‘Let’s run a race, Maddy...fast as we can to the canal... One, two, three... Go!’
He’d once asked his mother why she’d married his father. She’d told him that things had been different in the beginning. She’d said she didn’t know what had triggered the drinking, but that when his father had started turning up to lectures drunk she’d known it wouldn’t be long before he lost his job at the university. When it happened, she said, he’d been angry, angry all the time, lashing out more and more. Afterwards he’d be full of remorse, begging for forgiveness. For the sake of the man he’d been, she’d held on, hoping that things would change. They didn’t. The irony, she’d told Theo, was that his father had always sworn that he would never be like his own father, Theo’s grandfather, who’d also been a violent drunk.
This was his legacy: a chain of violence and misery. Even his heroic brother, Bram, had succumbed and there were moments when he was sure that he could feel the darkness of generations creeping through his own veins. It was why he spent his life boxing at shadows, keeping himself on the ropes, not letting what was inside him see the light of day. It was a matter of self-control.
Madelon was always teasing him about being so buttoned up and that worried him too. Was his intensity overbearing?

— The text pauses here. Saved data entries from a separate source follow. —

(** * geom_visualisation: transform algebra, efficiency extraction,
      traversal, solid synthesis and colour assignment of [main.py].

    Number model.  NumPy's floating-point scalars are embedded as exact
    rationals ([Q]): every finite IEEE value is a rational, and the
    arithmetic of the program ([+], [*], [/]) is the exact one, so rounding
    is not represented.  Statements about coordinates are therefore stated
    up to [Qeq], the equality of rationals as numbers.  Integer arrays
    (colours, random draws) are [Z]; the [uint8] cast is written out with
    its wrap-around.

    Library calls.  Meshes built by trimesh are kept as the call that built
    them (constructor arguments, hull input, cylinder parameters): what
    trimesh or qhull do inside is outside the program; in particular the
    hull call is kept even where qhull would raise on an empty or flat point
    set, and the statements about per-module runs are about runs that end
    normally or about what was collected before a raise.  The vertex merge
    of trimesh's constructor is written out separately where the box
    depends on it.  The generator behind [np.random] is a sequence of raw
    words kept in the state. *)

From Stdlib Require Import String.
From Stdlib Require Import List ZArith QArith Qround Bool Lia Lqa Arith.
From Stdlib Require Import SpecFloat.
Import ListNotations.

Local Open Scope Q_scope.

(** ** The part of NumPy the program uses *)

Module np.

(** A one-dimensional array of floats and a two-dimensional one, row-major. *)
Definition vector := list Q.
Definition ndarray := list vector.

(** [a.shape] of a two-dimensional array. *)
Definition shape (a : ndarray) : nat * nat :=
  (length a, length (hd [] a)).

(** [np.vstack([a, row])]: one more row at the bottom. *)
Definition vstack (a : ndarray) (row : vector) : ndarray := a ++ [row].

(** [np.hstack([v, x])]: one more entry at the end. *)
Definition hstack (v : vector) (x : Q) : vector := v ++ [x].

(** [a[lo:hi, :]] and [v[lo:hi]]. *)
Definition slice {A : Type} (lo hi : nat) (l : list A) : list A :=
  firstn (hi - lo) (skipn lo l).

Definition sum (v : vector) : Q := fold_right Qplus 0 v.

Fixpoint zip_with (f : Q -> Q -> Q) (u v : vector) : vector :=
  match u, v with
  | x :: u', y :: v' => f x y :: zip_with f u' v'
  | _, _ => []
  end.

Definition dot (u v : vector) : Q := sum (zip_with Qmult u v).

Definition column (j : nat) (b : ndarray) : vector :=
  map (fun row => nth j row 0) b.

(** [np.matmul(a, b)] of two matrices, and of a matrix and a vector.
    NumPy raises on a shape mismatch; the operands here are always the
    4x4 promotions of 3x4 transforms and the 4-entry promotions of
    coordinates, for which the shapes agree. *)
Definition matmul (a b : ndarray) : ndarray :=
  map (fun row => map (fun j => dot row (column j b))
                      (seq 0 (length (hd [] b)))) a.

Definition matvec (a : ndarray) (v : vector) : vector :=
  map (fun row => dot row v) a.

(** [np.mean(v)] of a one-dimensional array, [np.mean(a, axis=1)].  On an
    empty array NumPy gives NaN; the quotient by zero is 0 here, and the
    statements below that depend on a mean ask for a non-empty array. *)
Definition mean (v : vector) : Q :=
  sum v / inject_Z (Z.of_nat (length v)).

Definition mean_axis1 (a : ndarray) : vector := map mean a.

(** [np.ones(shape)]. *)
Definition ones (sh : nat * nat) : ndarray :=
  repeat (repeat 1 (snd sh)) (fst sh).

End np.

(** ** petsird value types *)

Record RigidTransformation := { matrix : np.ndarray }.
Record Coordinate := { c : np.vector }.
Record BoxShape := { corners : list Coordinate }.

(** The shapes petsird declares: a 3x4 matrix and a 3-vector. *)
Definition is_transform (t : RigidTransformation) : bool :=
  (length (matrix t) =? 3)%nat
  && forallb (fun row => (length row =? 4)%nat) (matrix t).

Definition is_coordinate (p : Coordinate) : bool :=
  (length (c p) =? 3)%nat.

(** Equality of coordinates as numbers. *)
Definition coord_eq (p q : Coordinate) : Prop := Forall2 Qeq (c p) (c q).

(** ** Transform algebra *)

Definition transform_to_mat44 (transform : RigidTransformation) : np.ndarray :=
  np.vstack (matrix transform) [0; 0; 0; 1].

Definition mat44_to_transform (mat : np.ndarray) : RigidTransformation :=
  {| matrix := np.slice 0 3 mat |}.

Definition coordinate_to_homogeneous (coord : Coordinate) : np.vector :=
  np.hstack (c coord) 1.

Definition homogeneous_to_coordinate (hom_coord : np.vector) : Coordinate :=
  {| c := np.slice 0 3 hom_coord |}.

Definition eye4 : np.ndarray :=
  [[1; 0; 0; 0]; [0; 1; 0; 0]; [0; 0; 1; 0]; [0; 0; 0; 1]].

(** [for t in reversed(transforms): mat = np.matmul(transform_to_mat44(t), mat)] *)
Definition mult_transforms (transforms : list RigidTransformation)
  : RigidTransformation :=
  mat44_to_transform
    (fold_left (fun mat t => np.matmul (transform_to_mat44 t) mat)
               (rev transforms) eye4).

Definition mult_transforms_coord (transforms : list RigidTransformation)
    (coord : Coordinate) : Coordinate :=
  homogeneous_to_coordinate
    (np.matvec (transform_to_mat44 (mult_transforms transforms))
               (coordinate_to_homogeneous coord)).

Definition transform_BoxShape (transform : RigidTransformation)
    (box_shape : BoxShape) : BoxShape :=
  {| corners := map (fun c0 => mult_transforms_coord [transform] c0)
                    (corners box_shape) |}.

(** The spec's [apply(transform, point)]: the program applies one transform to
    a point through [mult_transforms_coord] on a one-element list. *)
Definition apply_transform (t : RigidTransformation) (p : Coordinate)
  : Coordinate :=
  mult_transforms_coord [t] p.

(** The 4x4 matrix [mult_transforms] accumulates before cutting it. *)
Definition mult_mat44 (transforms : list RigidTransformation) : np.ndarray :=
  fold_left (fun mat t => np.matmul (transform_to_mat44 t) mat)
            (rev transforms) eye4.

(** A 4x4 matrix whose bottom row is (0,0,0,1). *)
Definition homogeneous (m : np.ndarray) : Prop :=
  exists r1 r2 r3 a b c0 d,
    m = [r1; r2; r3; [a; b; c0; d]]
    /\ length r1 = 4%nat /\ length r2 = 4%nat /\ length r3 = 4%nat
    /\ a == 0 /\ b == 0 /\ c0 == 0 /\ d == 1.

(** ** Header, as the external reader yields it *)

Record BoxSolidVolume := { shape : BoxShape }.

Module ReplicatedBoxSolidVolume.
Record t := { object : BoxSolidVolume;
              transforms : list RigidTransformation }.
End ReplicatedBoxSolidVolume.

Record DetectorModule :=
  { detecting_elements : list ReplicatedBoxSolidVolume.t }.

Module ReplicatedDetectorModule.
Record t := { object : DetectorModule;
              transforms : list RigidTransformation }.
End ReplicatedDetectorModule.

Record ScannerGeometry :=
  { replicated_modules : list ReplicatedDetectorModule.t }.

Record DetectionEfficiencies :=
  { det_el_efficiencies : option np.ndarray }.

Record ScannerInformation :=
  { scanner_geometry : ScannerGeometry;
    detection_efficiencies : DetectionEfficiencies }.

Record Header := { scanner : ScannerInformation }.

(** The parsed command line. *)
Record Args :=
  { modules_only : bool;
    show_det_eff : bool;
    random_color : bool;
    fov : option (Q * Q) }.

(** ** trimesh objects *)

Inductive Geometry :=
| Mesh (vertices : list np.vector) (faces : list (list nat))
    (* trimesh.Trimesh(vertices=..., faces=...) *)
| ConvexHull (points : list np.vector)
    (* trimesh.convex.convex_hull(points) *)
| Cylinder (radius height : Q).
    (* trimesh.creation.cylinder(radius=..., height=...) *)

Record Trimesh :=
  { geometry : Geometry;
    face_colors : option (list Z) (* [visual.face_colors], [None] until set *) }.

Definition set_face_colors (m : Trimesh) (f_color : list Z) : Trimesh :=
  {| geometry := geometry m; face_colors := Some f_color |}.

(** ** Exceptions and the interpreter state *)

Inductive exn :=
| SystemExit (msg : string)
| IndexError
| ValueError
| NameError (name : string).

(** The module-level variables the traversal assigns, and the position in the
    random generator's sequence of raw words. *)
Record state :=
  { shapes : list Trimesh;
    vertices : list (list np.vector);
    num_det_in_module : option nat;
    rng : nat -> Z;
    rng_pos : nat }.

Definition M (A : Type) : Type := state -> (exn + A) * state.

Definition ret {A} (a : A) : M A := fun s => (inr a, s).
Definition raise {A} (e : exn) : M A := fun s => (inl e, s).
Definition bind {A B} (m : M A) (k : A -> M B) : M B :=
  fun s => match m s with
           | (inr a, s') => k a s'
           | (inl e, s') => (inl e, s')
           end.

Notation "x <- m ;; k" := (bind m (fun x => k))
  (at level 61, m at next level, right associativity).
Notation "m ;; k" := (bind m (fun _ => k))
  (at level 61, right associativity).

Fixpoint for_each {A} (xs : list A) (body : A -> M unit) : M unit :=
  match xs with
  | [] => ret tt
  | x :: xs' => body x ;; for_each xs' body
  end.

(** [range(n)] *)
Definition range (n : nat) : list nat := seq 0 n.

(** [l[i]] for a non-negative [i]. *)
Definition index {A} (l : list A) (i : nat) : M A :=
  match nth_error l i with
  | Some x => ret x
  | None => raise IndexError
  end.

Definition assign_shapes (v : list Trimesh) : M unit :=
  fun s => (inr tt, {| shapes := v; vertices := vertices s;
                       num_det_in_module := num_det_in_module s;
                       rng := rng s; rng_pos := rng_pos s |}).

Definition shapes_append (m : Trimesh) : M unit :=
  fun s => (inr tt, {| shapes := shapes s ++ [m]; vertices := vertices s;
                       num_det_in_module := num_det_in_module s;
                       rng := rng s; rng_pos := rng_pos s |}).
Lemma gradient_ratio_ok (kind : string) (w h x y : Z) :
  (0 < w)%Z -> (0 < h)%Z -> (0 <= x < w)%Z -> (0 <= y < h)%Z ->
  (kind = "radial" -> (1 < w \/ 1 < h)%Z) ->
  In kind gradient_kinds ->
  exists ratio, gradient_ratio kind w h x y = Ok ratio.
Proof.
  intros Hw Hh Hx Hy Hrad Hkind. unfold gradient_ratio.
  destruct Hkind as [<- | [<- | [<- | [<- | []]]]]; cbn [String.eqb Ascii.eqb Bool.eqb].
  - apply int_truediv_ok. lia.
  - apply int_truediv_ok. lia.
  - apply int_truediv_ok. lia.
  - destruct (sqrt_int_nonzero ((w / 2) ^ 2 + (h / 2) ^ 2)) as (m & Em & Hm).
    { specialize (Hrad eq_refl).
      assert (0 <= w / 2)%Z by (apply Z.div_pos; lia).
      assert (0 <= h / 2)%Z by (apply Z.div_pos; lia).
      assert (1 <= w / 2 \/ 1 <= h / 2)%Z.
      { destruct Hrad; [left | right]; apply Z.div_le_lower_bound; lia. }
      nia. }
    destruct (sqrt_int_ok ((x - w / 2) ^ 2 + (y - h / 2) ^ 2)) as (d & Ed);
      [nia|].
    rewrite Em, Ed. cbn [rbind]. unfold PyFloat.div. rewrite Hm.
    eexists. reflexivity.
Qed.

(** For every kind, size and pair of valid colours but the radial gradient
    on a single pixel, [gradient_of] paints every pixel with the blend of
    the two colours at the ratio of its kind. *)
Theorem gradient_of_pixels (kind : string) (w h : Z) (c0 c1 : string)
    (image : Image RGB) :
  In kind gradient_kinds ->
  (0 < w)%Z -> (0 < h)%Z ->
  valid_hex_color c0 = true -> valid_hex_color c1 = true ->
  PIL.size image = (w, h) ->
  (kind = "radial" -> (1 < w \/ 1 < h)%Z) ->
  exists image',
    gradient_of kind w h [c0; c1] image = Ok image'
    /\ PIL.size image' = (w, h)
    /\ forall x y,
         (0 <= x < w)%Z -> (0 <= y < h)%Z ->
         exists ratio rgb,
           gradient_ratio kind w h x y = Ok ratio
           /\ blend_colors c0 c1 ratio = Ok rgb
           /\ PIL.getpixel image' x y = Some rgb.
Proof.
  intros Hkind Hw Hh V0 V1 Hsize Hrad.
  injection Hsize as Hiw Hih.
  (* the ink of a pixel, as a total function *)
  assert (Hink : exists ink : Z * Z -> RGB,
             forall x y, (0 <= x < w)%Z -> (0 <= y < h)%Z ->
               exists ratio,
                 gradient_ratio kind w h x y = Ok ratio
                 /\ blend_colors c0 c1 ratio = Ok (ink (x, y))).
  { exists (fun p =>
              match gradient_ratio kind w h (fst p) (snd p) with
              | Ok ratio =>
                  match blend_colors c0 c1 ratio with
                  | Ok rgb => rgb
                  | Raise _ => (0, 0, 0)%Z
                  end
              | Raise _ => (0, 0, 0)%Z
              end).
    intros x y Hx Hy. cbn [fst snd].
    destruct (gradient_ratio_ok kind w h x y Hw Hh Hx Hy Hrad Hkind)
      as (ratio & ->).
    exists ratio. split; [reflexivity|].
    destruct (blend_colors_ok c0 c1 ratio V0 V1) as (rgb & ->). reflexivity. }
  destruct Hink as (ink & Hink).
  assert (Hinside : forall x y, (0 <= x < w)%Z -> (0 <= y < h)%Z ->
                      PIL.inside image x y = true).
  { intros x y Hx Hy. unfold PIL.inside. rewrite Hiw, Hih.
    repeat (apply andb_true_iff; split); lia. }
  assert (Hget : forall (im : Image RGB) x y rgb,
             PIL.size im = (w, h) -> (0 <= x < w)%Z -> (0 <= y < h)%Z ->
             pixels im x y = rgb -> PIL.getpixel im x y = Some rgb).
  { intros im x y rgb Hs Hx Hy <-. injection Hs as Hsw Hsh.
    unfold PIL.getpixel, PIL.inside. rewrite Hsw, Hsh.
    replace ((0 <=? x)%Z && (x <? w)%Z && (0 <=? y)%Z && (y <? h)%Z) with true;
      [reflexivity|].
    symmetry. repeat (apply andb_true_iff; split); lia. }
  unfold gradient_of, blend_first_two. cbn [nth_r nth_error of_option rbind].
  destruct Hkind as [<- | [<- | [<- | [<- | []]]]];
    cbn [String.eqb Ascii.eqb Bool.eqb].
  - (* horizontal: column x is a line from (x, 0) to (x, h) *)
    rewrite (for_r_paint (range w) _
               (fun k => PIL.line_cover (k, 0%Z) (k, h)) (fun k => ink (k, 0%Z))).
    + eexists. split; [reflexivity|]. split.
      * rewrite fold_paint_size. now rewrite <- Hiw, <- Hih.
      * intros x y Hx Hy. destruct (Hink x 0%Z Hx ltac:(lia)) as (ratio & Er & Eb).
        exists ratio, (ink (x, 0%Z)). split; [exact Er|]. split; [exact Eb|].
        apply Hget; auto.
        { rewrite fold_paint_size. now rewrite <- Hiw, <- Hih. }
        apply (fold_paint_pixel (range w)
                 (fun k => PIL.line_cover (k, 0%Z) (k, h))
                 (fun k => ink (k, 0%Z)) image x y x); auto.
        -- now apply range_In.
        -- unfold PIL.line_cover, PIL.between. rewrite Z.sub_diag. simpl.
           rewrite Z.eqb_refl. simpl. apply andb_true_iff; split; lia.
        -- intros k' _. unfold PIL.line_cover. rewrite Z.sub_diag. simpl.
           rewrite andb_true_iff, Z.eqb_eq. intros [-> _]. reflexivity.
    + intros k im Hk. apply range_In in Hk.
      destruct (Hink k 0%Z Hk ltac:(lia)) as (ratio & Er & Eb).
      unfold gradient_ratio in Er. cbn [String.eqb Ascii.eqb Bool.eqb] in Er.
      rewrite Er. cbn [rbind]. rewrite Eb. reflexivity.
  - (* vertical: row y is a line from (0, y) to (w, y) *)
    rewrite (for_r_paint (range h) _
               (fun k => PIL.line_cover (0%Z, k) (w, k)) (fun k => ink (0%Z, k))).
    + eexists. split; [reflexivity|]. split.
      * rewrite fold_paint_size. now rewrite <- Hiw, <- Hih.
      * intros x y Hx Hy. destruct (Hink 0%Z y ltac:(lia) Hy) as (ratio & Er & Eb).
        exists ratio, (ink (0%Z, y)). split; [exact Er|]. split; [exact Eb|].
        apply Hget; auto.
        { rewrite fold_paint_size. now rewrite <- Hiw, <- Hih. }
        apply (fold_paint_pixel (range h)
                 (fun k => PIL.line_cover (0%Z, k) (w, k))
                 (fun k => ink (0%Z, k)) image x y y); auto.
        -- now apply range_In.
        -- unfold PIL.line_cover, PIL.between. rewrite Z.sub_diag.
           rewrite Z.sub_0_r. destruct (Z.eqb_spec (Z.abs w) 0); [lia|].
           simpl. rewrite Z.eqb_refl. simpl. apply andb_true_iff; split; lia.
        -- intros k' _. unfold PIL.line_cover. rewrite Z.sub_diag.
           rewrite Z.sub_0_r. destruct (Z.eqb_spec (Z.abs w) 0); [lia|].
           simpl. rewrite andb_true_iff, Z.eqb_eq. intros [-> _]. reflexivity.
    + intros k im Hk. apply range_In in Hk.
      destruct (Hink 0%Z k ltac:(lia) Hk) as (ratio & Er & Eb).
      unfold gradient_ratio in Er. cbn [String.eqb Ascii.eqb Bool.eqb] in Er.
      rewrite Er. cbn [rbind]. rewrite Eb. reflexivity.
  - (* diagonal: one point for each pixel *)
    rewrite (for_r_nested w h
               (fun p image =>
                  rbind (PyFloat.int_truediv (fst p + snd p) (w + h))
                    (fun ratio =>
                       rbind (blend_colors c0 c1 ratio)
                         (fun color => Ok (PIL.point p color image))))).
    rewrite (for_r_paint (row_major w h) _ PIL.point_cover ink).
    + eexists. split; [reflexivity|]. split.
      * rewrite fold_paint_size. now rewrite <- Hiw, <- Hih.
      * intros x y Hx Hy. destruct (Hink x y Hx Hy) as (ratio & Er & Eb).
        exists ratio, (ink (x, y)). split; [exact Er|]. split; [exact Eb|].
        apply Hget; auto.
        { rewrite fold_paint_size. now rewrite <- Hiw, <- Hih. }
        apply (fold_paint_pixel (row_major w h) PIL.point_cover ink
                 image x y (x, y)); auto.
        -- now apply row_major_In.
        -- unfold PIL.point_cover. simpl. now rewrite !Z.eqb_refl.
        -- intros [x' y'] _. unfold PIL.point_cover. simpl.
           rewrite andb_true_iff, !Z.eqb_eq. intros [-> ->]. reflexivity.
    + intros [x y] im Hk. apply row_major_In in Hk. destruct Hk as [Hx Hy].
      destruct (Hink x y Hx Hy) as (ratio & Er & Eb).
      unfold gradient_ratio in Er. cbn [String.eqb Ascii.eqb Bool.eqb] in Er.
      cbn [fst snd]. rewrite Er. cbn [rbind]. rewrite Eb. reflexivity.
  - (* radial: one point for each pixel, the largest distance taken once *)
    assert (Hm : exists m, sqrt_int ((w / 2) ^ 2 + (h / 2) ^ 2) = Ok m).
    { destruct (Hink 0%Z 0%Z ltac:(lia) ltac:(lia)) as (ratio & Er & _).
      unfold gradient_ratio in Er. cbn [String.eqb Ascii.eqb Bool.eqb] in Er.
      apply rbind_inv in Er. destruct Er as (m & Em & _). now exists m. }
    destruct Hm as (m & Em). rewrite Em. cbn [rbind].
    rewrite (for_r_nested w h
               (fun p image =>
                  rbind (sqrt_int ((fst p - w / 2) ^ 2 + (snd p - h / 2) ^ 2))
                    (fun distance =>
                       rbind (PyFloat.div distance m)
                         (fun q =>
                            rbind (blend_colors c0 c1 (PyFloat.min q 1))
                              (fun color => Ok (PIL.point p color image)))))).
    rewrite (for_r_paint (row_major w h) _ PIL.point_cover ink).
    + eexists. split; [reflexivity|]. split.
      * rewrite fold_paint_size. now rewrite <- Hiw, <- Hih.
      * intros x y Hx Hy. destruct (Hink x y Hx Hy) as (ratio & Er & Eb).
        exists ratio, (ink (x, y)). split; [exact Er|]. split; [exact Eb|].
        apply Hget; auto.
        { rewrite fold_paint_size. now rewrite <- Hiw, <- Hih. }
        apply (fold_paint_pixel (row_major w h) PIL.point_cover ink
                 image x y (x, y)); auto.
        -- now apply row_major_In.
        -- unfold PIL.point_cover. simpl. now rewrite !Z.eqb_refl.
        -- intros [x' y'] _. unfold PIL.point_cover. simpl.
           rewrite andb_true_iff, !Z.eqb_eq. intros [-> ->]. reflexivity.
    + intros [x y] im Hk. apply row_major_In in Hk. destruct Hk as [Hx Hy].
      destruct (Hink x y Hx Hy) as (ratio & Er & Eb).
      unfold gradient_ratio in Er. cbn [String.eqb Ascii.eqb Bool.eqb] in Er.
      rewrite Em in Er. cbn [rbind] in Er.
      apply rbind_inv in Er. destruct Er as (d & Ed & Er).
      apply rbind_inv in Er. destruct Er as (q & Eq & Er).
      injection Er as <-.
      cbn [fst snd]. rewrite Ed. cbn [rbind]. rewrite Eq. cbn [rbind].
      rewrite Eb. reflexivity.
Qed.
(** * The giveaway bot of [bot.py]: repository, handlers and their properties

    The bot keeps three documents in memory (codes, users, banned list),
    rewrites the matching JSON file after every mutation, and serves one
    chat command at a time.  Each handler is a function from the bot and
    the command's inputs to a reply and the bot afterwards.  What the
    handler reads from outside (the clock, the random generator) and the
    built-ins [int] and [str.upper] are arguments: every theorem holds
    whatever they return.

    Message texts are not modelled; a reply is the branch of the handler
    that produced it, with the values the message prints. *)

From Stdlib Require Import ZArith QArith DecimalString Ascii String.
From stdpp Require Import gmap strings list fin_maps sorting.

Local Open Scope string_scope.

(** ** Built-ins of the language *)

(** [str(n)] for an integer: decimal digits with a leading minus sign. *)
Definition str (n : Z) : string := NilZero.string_of_int (Z.to_int n).

(** [x or 'N/A'] for an optional text field: [None] and the empty string
    are both falsy. *)
Definition or_na (x : option string) : string :=
  match x with
  | None => "N/A"
  | Some s => if decide (s = "") then "N/A" else s
  end.

(** [' '.join(l)] *)
Fixpoint join_space (l : list string) : string :=
  match l with
  | [] => ""
  | [x] => x
  | x :: r => x ++ " " ++ join_space r
  end.

(** [l.remove(x)]: drops the first occurrence. *)
Fixpoint remove_first (x : string) (l : list string) : list string :=
  match l with
  | [] => []
  | y :: r => if decide (x = y) then r else y :: remove_first x r
  end.

(** Exceptions the handlers can meet. *)
Inductive PyError := ValueError | ZeroDivisionError | TypeError | KeyError.

(** [a / b] on numbers, with exact rationals in the place of floats. *)
Definition truediv (a b : nat) : PyError + Q :=
  match b with
  | O => inl ZeroDivisionError
  | _ => inr (inject_Z (Z.of_nat a) / inject_Z (Z.of_nat b))%Q
  end.

(** ** Documents *)

(** The [redeemer] dictionary of a code. *)
Record Redeemer := {
  r_user_id : string;
  r_username : string;
  r_first_name : string;
  r_last_name : string;
  r_date : string
}.

(** A value of the [codes] dictionary; [redeemer] is [None] or a dictionary. *)
Record Code := {
  prize : string;
  redeemed : bool;
  redeemer : option Redeemer;
  created_date : string
}.

(** An element of a user's [redeemed_codes] list. *)
Record Redemption := {
  rd_code : string;
  rd_prize : string;
  rd_date : string
}.

(** A value of the [users] dictionary. *)
Record User := {
  username : string;
  first_name : string;
  last_name : string;
  join_date : string;
  redeemed_codes : list Redemption
}.

(** [update.effective_user] as the handlers read it. *)
Record TgUser := {
  id : Z;
  tg_username : option string;
  tg_first_name : option string;
  tg_last_name : option string
}.

(** One call of [save_data]: the file and the document written to it. *)
Inductive SaveCall :=
| SaveCodes (doc : gmap string Code)
| SaveUsers (doc : gmap string User)
| SaveBanned (doc : list string).

(** [bot_instance], with the calls of [save_data] made so far. *)
Record Bot := {
  codes : gmap string Code;
  users : gmap string User;
  banned_users : list string;
  saved : list SaveCall
}.

Definition set_codes (b : Bot) (d : gmap string Code) : Bot :=
  {| codes := d; users := users b; banned_users := banned_users b;
     saved := saved b |}.

Definition set_users (b : Bot) (d : gmap string User) : Bot :=
  {| codes := codes b; users := d; banned_users := banned_users b;
     saved := saved b |}.

Definition set_banned (b : Bot) (d : list string) : Bot :=
  {| codes := codes b; users := users b; banned_users := d;
     saved := saved b |}.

Eline had once told him that he was good, kind and noble, but on the day she’d left she’d looked at him scornfully. ‘You want to control everything, Theo. It’s boring as hell.’
He pushed through double doors into another empty room—a family room for a man with no family. Was he boring as hell? Was he too controlling? He pictured Mia’s face on the barge. When he’d tried to extract that promise, she hadn’t looked intimidated. She’d looked...surprised. Bemused. And then she’d looked him squarely in the eye and refused.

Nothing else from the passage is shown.